The majority opinion is at this link:
Here is Judge Swiney's concurring opinion:
NOTE: The gist of this opinion is that the defendants could not obtain the patient's relevant medical records due to a medical records authorization that was "defective" under HIPAA. Hancock v. BJR Enterprises, LLC, No. E2019-01158-COA-R3-CV, slip op. at 4–12 (Tenn. Ct. App. May 14, 2020).
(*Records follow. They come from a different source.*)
(** A call that runs or has ended, with the state it started in. *)
Record thread := mkThread { th_client : client; th_since : fs; th_prog : prog fop out }.
Definition threads : Type := nat → option thread.
Definition put (a : nat) (t : option thread) (T : threads) : threads := λ b, if decide (b = a) then t else T b.

(** Callers are numbered by their calls: a number is used once. *)
Inductive step (moved : bool) : fs * threads → fs * threads → Prop :=
  | step_call (a : nat) (s s' : fs) (T : threads) (c : client) (s0 : fs) (X : Type) (o : fop X) (k : X → prog fop out) (x : X) :
      T a = Some (mkThread c s0 (Do o k)) → fop_step o a s x s' → step moved (s, T) (s', put a (Some (mkThread c s0 (k x))) T)
  | step_start (a : nat) (s : fs) (T : threads) (c : client) :
      T a = None → step moved (s, T) (ask (asks c) s, put a (Some (mkThread c s (handler c))) T)
  | step_env (s s' : fs) (T : threads) : env_step moved s s' → step moved (s, T) (s', T).

Definition reachable (moved : bool) (s : fs) (T : threads) : Prop := rtc (step moved) (empty, λ _, None) (s, T).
The opinion reads in pertinent part:
The specific purpose of subsection (a)(2)(E) is not to provide a defendant with notice of a potential claim; rather, . . . the subsection “serves to equip defendants with the actual means to evaluate the substantive merits of a plaintiff’s claim by enabling early access to a plaintiff’s medical records.” This investigatory tool advances the overall goal of section 29-26-121(a), which is to allow litigants the ability to engage in pre-suit negotiation and settlement so as to reduce litigation costs and resolve meritorious claims at the outset. . . .
. . . .
[H]owever, “[b]ecause HIPAA itself prohibits medical providers from using or disclosing a plaintiff’s medical records without a fully compliant authorization form, it is a threshold requirement of the statute that the plaintiff’s medical authorization must be sufficient to enable defendants to obtain and review a plaintiff’s relevant medical records.” . . .
Id. at 5 (emphasis added) (internal citations omitted).
The last paragraph from the quoted passage appears to be in error since the defendants could have shared and obtained the relevant medical records as part of their "health care operations." Tony Duncan, New Health Care Liability Action Opinion: Trial Court's Dismissal of Action as Time-barred Overturned on Appeal, TONY DUNCAN L. BLOG, Note (Jul. 3, 2018, 3:58 PM), http://theduncanlawfirm.blogspot.com/2018/07/new-health-care-liability-action.html.
I hope the Tennessee Supreme Court takes a look at this one and reverses it because that is what needs to be done as can be discerned from the note in my July 3, 2018 blog post.